Integrate > Workshops and Webinars > Broadening Access to the Earth and Environmental Sciences > Workshop Synthesis

Workshop Synthesis

  • Geoscience faces a unique hurdle in broadening access because students, parents, the public, and occasionally other parts of our academic institutions are not aware of the discipline, its contributions to society, and its career opportunities. Among the ways we can address this are 1) incorporating this information into intro courses in robust ways including interdisciplinary service learning and curriculum that demonstrates the connections to today's challenges. 2) supporting professional society efforts in this area with the public, policy makers, teachers, out-of-school groups etc, and 3) taking personal action on outreach.
  • We define diversity broadly including ethnic and minority groups, women, people with disabilities, veterans, people of low socioeconomic status, lgbt and other groups that are not represented in the geosciences in proportion to their abundance in society.
  • All students are missing pieces required for success in their backgrounds from understanding how to communicate in a particular setting to specific academic skills. We must have robust systems for identifying and filling these holes.
  • Effective programming for all students must 1) develop students engagement in the science attending both to interest and a sense of belonging, 2) enable students to progress in learning and preparation for the workforce and 3) have in place systems that build continuity for students allowing them to navigate from one opportunity to the next. These systems require institutional/departmental systems, disciplinary systems, and longitudinal systems. They operate on institutional, regional, and national scales and the ability to move between scales is important.
  • The culture of science and science education can be a barrier to broadening access. Developing a culture that can adapt to students of different types and temperaments must be a priority. Developing faculty self awareness of their culture, and its impact on their own careers is an important part of changing this culture.
  • Courses that are rich in societal context and interdisciplinary relationships as well as courses that build inclusive learning communities are known to recruit and retain students from underrepresented groups.

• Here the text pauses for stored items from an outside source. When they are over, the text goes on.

(** The text before the first colon of a stripped text that is not empty
    is blank only when the text starts with the colon, and it is empty
    then. *)
Lemma lead_text_blank_or_empty (raw : str) :
  truthy (strip raw) = true ->
  let text := strip raw in
  let main_text :=
    if contains [colon] text then hd [] (split colon text) else text in
  truthy (strip main_text) = true
  \/ (main_text = [] /\ startswith [colon] text = true).
Proof.
  intros Htext text main_text; subst main_text text.
  destruct (strip_head raw) as [E | (c & r & E & Hc)];
    [rewrite E in Htext; discriminate|].
  rewrite E.
  destruct (contains [colon] (c :: r));
    [|left; apply strip_starts_truthy; exact Hc].
  cbn [split].
  destruct (N.eqb c colon) eqn:Hcolon.
  - right; split; [reflexivity|].
    cbn [startswith hd]; rewrite N.eqb_sym, Hcolon; reflexivity.
  - left; destruct (split colon r) as [|h t]; cbn [hd];
      apply strip_starts_truthy; exact Hc.
Qed.

Lemma Forall_flat_map_in {A B : Type} (P : B -> Prop) (f : A -> list B)
      (l : list A) :
  (forall a, In a l -> Forall P (f a)) -> Forall P (flat_map f l).
Proof.
  induction l as [|a l IH]; intros H; cbn [flat_map]; [constructor|].
  apply Forall_app; split.
  - apply H; left; reflexivity.
  - apply IH; intros b Hb; apply H; right; exact Hb.
Qed.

  • Creating an inclusive, supportive, collaborative community within the department is essential to increasing diversity and is beneficial for all students, faculty and staff. Among the many elements of such a community are discussion of, and support for, mental health issues.

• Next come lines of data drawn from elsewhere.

Lemma cmd_review_eof path mode pr_key st e w :
  store w !! pr_key = Some st →
  files st !! path = Some e →
  reviewed e = false →
  stdin w = [] →
  cmd_review env path mode pr_key w =
    (Raise EOFError,
     {| store := store w; stdin := [];
        stdout := stdout w ++
          [RunReviewCmd (on_review (user_config env)) path;
           PrPrompt "Mark reviewed?" false] |}).
Proof.
  intros Hst Hp Hr Hin. unfold cmd_review.
  unfold mbind at 1, IO_bind at 1. rewrite (load_state_found _ _ _ Hst).
  rewrite Hp, Hr.
  unfold run_review_cmd, load_config, save_state.
  io_simpl. rewrite yn_eof by exact Hin.
  unfold emit. simpl. rewrite <- app_assoc, Hin. done.
Qed.

Lemma cmd_review_already path mode pr_key st e w :
  store w !! pr_key = Some st →
  files st !! path = Some e →
  reviewed e = true →
  cmd_review env path mode pr_key w =
    (Return false, emit (PrAlreadyReviewed path) w).
Proof.
  intros Hst Hp Hr. unfold cmd_review.
  unfold mbind at 1, IO_bind at 1. rewrite (load_state_found _ _ _ Hst).
  rewrite Hp, Hr. done.
Qed.

Lemma cmd_review_unknown path mode pr_key st w :
  store w !! pr_key = Some st →
  files st !! path = None →
  cmd_review env path mode pr_key w = (Return false, emit PrUnknownFile w).
Proof.
  intros Hst Hp. unfold cmd_review.
  unfold mbind at 1, IO_bind at 1. rewrite (load_state_found _ _ _ Hst).
  rewrite Hp. done.
Qed.

End Facts.

(** ** The input is only consumed *)

Lemma consumes_ret {A} (a : A) : consumes (mret a).
Proof. intros w. done. Qed.

Lemma consumes_raise {A} e : consumes (raise e : IO A).
Proof. intros w. done. Qed.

  • Mentoring and advising are crucial. Robust models must be scalable and not dependent upon a single individual. They must allow us to capitalize more effectively on the relationships that individuals have developed and the cultural competence developed in different parts of our community. Success will also require development of more cultural competence on the part of advisers, mentors and faculty.

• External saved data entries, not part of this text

(** C9, amended: on a ledger that is a list of records, [list_meals] prints
    one row per record, in file order and numbered from 1, that shows the
    value of the new key ([timestamp], [content]) when it is there and
    truthy, else the value of the legacy key ([date], [meal]) when it is
    there and truthy, else the sentinel; on an empty ledger it prints that
    no meals were found. *)
Theorem list_meals_rows (fs : gmap string file) (data_file : string)
    (ledger : list json) :
  loaded fs data_file = JArr ledger ->
  Forall (fun r => is_dict r = true) ledger ->
  outcome (run (list_meals data_file) fs) = Ok tt
  /\ files_after (run (list_meals data_file) fs) = fs
  /\ match ledger with
     | [] => printed (run (list_meals data_file) fs) = [NoMealsFound]
     | _ :: _ =>
         length (printed (run (list_meals data_file) fs)) = length ledger
         /\ forall (n : nat) (r : json), ledger !! n = Some r ->
              exists m, printed (run (list_meals data_file) fs) !! n = Some m
                        /\ row_of (Z.of_nat n + 1) r m
     end.
Proof.
  intros L W. unfold run, outcome, files_after, printed, list_meals.
  rewrite (bind_ok _ _ _ _ _ (load_file_list fs [] data_file ledger L)).
  destruct ledger as [| r0 rest]; [now repeat split |].
  cbn [Py.truthy negb]. rewrite bind_lift. cbn [Py.iter].
  destruct (list_meals_loop fs (r0 :: rest) W 1 []) as (rows & -> & Len & Rows).
  cbn [fst snd files stdout app].
  repeat split; [exact Len |].
  intros n r Lk. destruct (Rows n r Lk) as (m & Lm & Rm).
  exists m. split; [exact Lm |]. now rewrite Z.add_comm.
Qed.

(** The rows of the sample ledger. *)
Lemma list_meals_rows_witness :
  loaded Sample.ledger_fs Sample.data_file = JArr [Sample.old_meal; Sample.new_meal]
  /\ files_after (run (list_meals Sample.data_file) Sample.ledger_fs) = Sample.ledger_fs.
Proof.
  split; [reflexivity |].
  refine (proj1 (proj2 (list_meals_rows Sample.ledger_fs Sample.data_file
    [Sample.old_meal; Sample.new_meal] eq_refl _))).
  repeat constructor.
Defined.

(** * Restoring *)

Lemma restore_no_ledger_backup (fs : gmap string file) (data_file suggestion_file : string) :
  fs !! backup_path data_file = None ->
  run (restore data_file suggestion_file) fs = (Ok tt, World fs [NoFileToRestoreFrom]).
Proof.
  intros N. unfold run, restore, try, bind, read_json. cbn [files]. now rewrite N.
Qed.

Lemma restore_corrupted_ledger_backup (fs : gmap string file)
    (data_file suggestion_file raw : string) :
  fs !! backup_path data_file = Some (FCorrupt raw) ->
  run (restore data_file suggestion_file) fs = (Ok tt, World fs [CorruptedAbortRestoring]).
Proof.
  intros N. unfold run, restore, try, bind, read_json. cbn [files]. now rewrite N.
Qed.

Lemma restore_no_suggestion_backup (fs : gmap string file)
    (data_file suggestion_file : string) (v : json) :
  data_file <> backup_path suggestion_file ->
  fs !! backup_path data_file = Some (FJson v) ->
  fs !! backup_path suggestion_file = None ->
  run (restore data_file suggestion_file) fs =
    (Ok tt, World (<[data_file := FJson v]> fs) [NoFileToRestoreFrom]).
Proof.
  intros Ne B N. unfold run, restore, try, bind, read_json, write_json.
  cbn [files stdout]. rewrite B. cbn [files stdout].
  rewrite lookup_insert_ne by exact Ne. now rewrite N.
Qed.

(** C2, as stated, fails: when the ledger has a backup and the suggestions
    have none, [restore] reports that there is no file to restore from, but
    it has overwritten the ledger file with its backup by then. *)
Lemma restore_overwrites_ledger_before_failing :
  Sample.half_backed_fs !! backup_path Sample.suggestion_file = None
  /\ printed (run (restore Sample.data_file Sample.suggestion_file) Sample.half_backed_fs)
     = [NoFileToRestoreFrom]
  /\ Sample.half_backed_fs !! Sample.data_file
     = Some (FJson (JArr [Sample.old_meal; Sample.new_meal]))
  /\ files_after (run (restore Sample.data_file Sample.suggestion_file)
                    Sample.half_backed_fs) !! Sample.data_file
     = Some (FJson (JArr [Sample.old_meal]))
  /\ files_after (run (restore Sample.data_file Sample.suggestion_file)
                    Sample.half_backed_fs) !! Sample.data_file
     <> Sample.half_backed_fs !! Sample.data_file.
Proof. repeat split; vm_compute; (reflexivity || discriminate). Qed.

(** C2, amended: in a state where at least one of the two backups is
    missing, [restore] changes no file and reports that there is no file to
    restore from when the ledger backup is missing; when the ledger backup is
    there and is JSON, it reports the same after it has overwritten the
    ledger file with the backup, and the suggestion file is as it was; when
    the ledger backup is there and is not JSON, it changes no file and
    reports the corruption. *)
Theorem restore_missing_backup (fs : gmap string file)
    (data_file suggestion_file : string) :
  paths_ok data_file suggestion_file = true ->
  fs !! backup_path data_file = None \/ fs !! backup_path suggestion_file = None ->
  match fs !! backup_path data_file with
  | None =>
      run (restore data_file suggestion_file) fs
        = (Ok tt, World fs [NoFileToRestoreFrom])
  | Some (FJson v) =>
      run (restore data_file suggestion_file) fs
        = (Ok tt, World (<[data_file := FJson v]> fs) [NoFileToRestoreFrom])
      /\ <[data_file := FJson v]> fs !! suggestion_file = fs !! suggestion_file
      /\ <[data_file := FJson v]> fs !! data_file = Some (FJson v)
  | Some (FCorrupt _) =>
      run (restore data_file suggestion_file) fs
        = (Ok tt, World fs [CorruptedAbortRestoring])
  end.
Proof.
  intros P M. destruct (paths_ok_spec _ _ P) as (_ & _ & N1 & N2 & _).
  destruct (fs !! backup_path data_file) as [[v | raw] |] eqn:B.
  - destruct M as [M | M]; [discriminate |].
    split; [now apply restore_no_suggestion_backup |].
    split; [now apply lookup_insert_ne | apply lookup_insert_eq].
  - now apply (restore_corrupted_ledger_backup fs data_file suggestion_file raw).
  - now apply restore_no_ledger_backup.
Qed.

  • We have both organizations and models that can help us successfully increase the participation of minorities in geoscience addressing recruiting, retaining and supporting students into the workforce. Organizing and sharing this information in effective ways is a priority, as is developing networks of support as faculty and departments strive to change their programming.
  • There is important research to be done and data to be collected in support of effective change.
  • Individual departments and regions have unique opportunities, structures and challenges. Our strategies to increase diversity will thus need to be flexible and adapted to local context.
  • We are trying to change a system. This requires work from both the top down and the bottom up, on multiple issues at the same time, and on multiple scales simultaneously. Work within higher education is connected to work with K-12, with employers, and with other stakeholders.
  • Individuals will have more successful pathways into the geoscience profession if they feel supported in these endeavors by their community of origin, by the campus and departmental communities, and by the geoscience research and employment communities.
  • We need to prepare students robustly for a career in geoscience that will include crashes in the job market, the need to switch foci and to learn more, and the capacity to put in place a plan B.
  • The dichotomy in the geosciences between the extractive industries and its application to environmental evaluation and restoration. Whereas students may be very attracted to one end of this polarity, and/or repelled by the other, this can be a barrier to access.
  • We have made progress in developing higher education geoscience communities both regionally and nationally that involve faculty and adminstrators from 2Y and 4Y colleges. Similarly, there are strong regional examples of strong connections between high schools and college faculty. These are valuable resources in increasing diversity and supporting better articulation and movement between programs. We need to advance this work at all levels develop ways for these communities and networks to develop into a robust national system.

Primary Challenges

  • Moving from non accommodating, culture of geoscience and geoscience education to an equally rigorous, accomodating culture that honors and capitalizes on other ways of knowing and doing
  • Robust advising and mentoring for all students that supports them through undergraduate education and the transition to work or further schooling.
  • Mechanisms for adapting instruction to varied background preparation and supporting students through math and cognate requirements
  • Limited understanding of career paths and geoscience contributions to society by students, parents and broader society
  • Lack of system capacity for moving students among programs
  • Limited faculty awareness and understanding of student cultures, priorities and constraints.
  • Scaling up from good models funded as pilots to broad, affordable, sustainable implementations leading to systemic change
  • Expanding beyond field model for community building and integrative learning
  • We lack a strong set of research results that answers these questions on a national scale for the geosciences:
    • Who are the students who may need more support, what are their specific characteristics, what are the ways to identify them and how can we best support them?
    • What were the obstacles, who overcame challenges, and what were the factors that prevented students from staying in the major.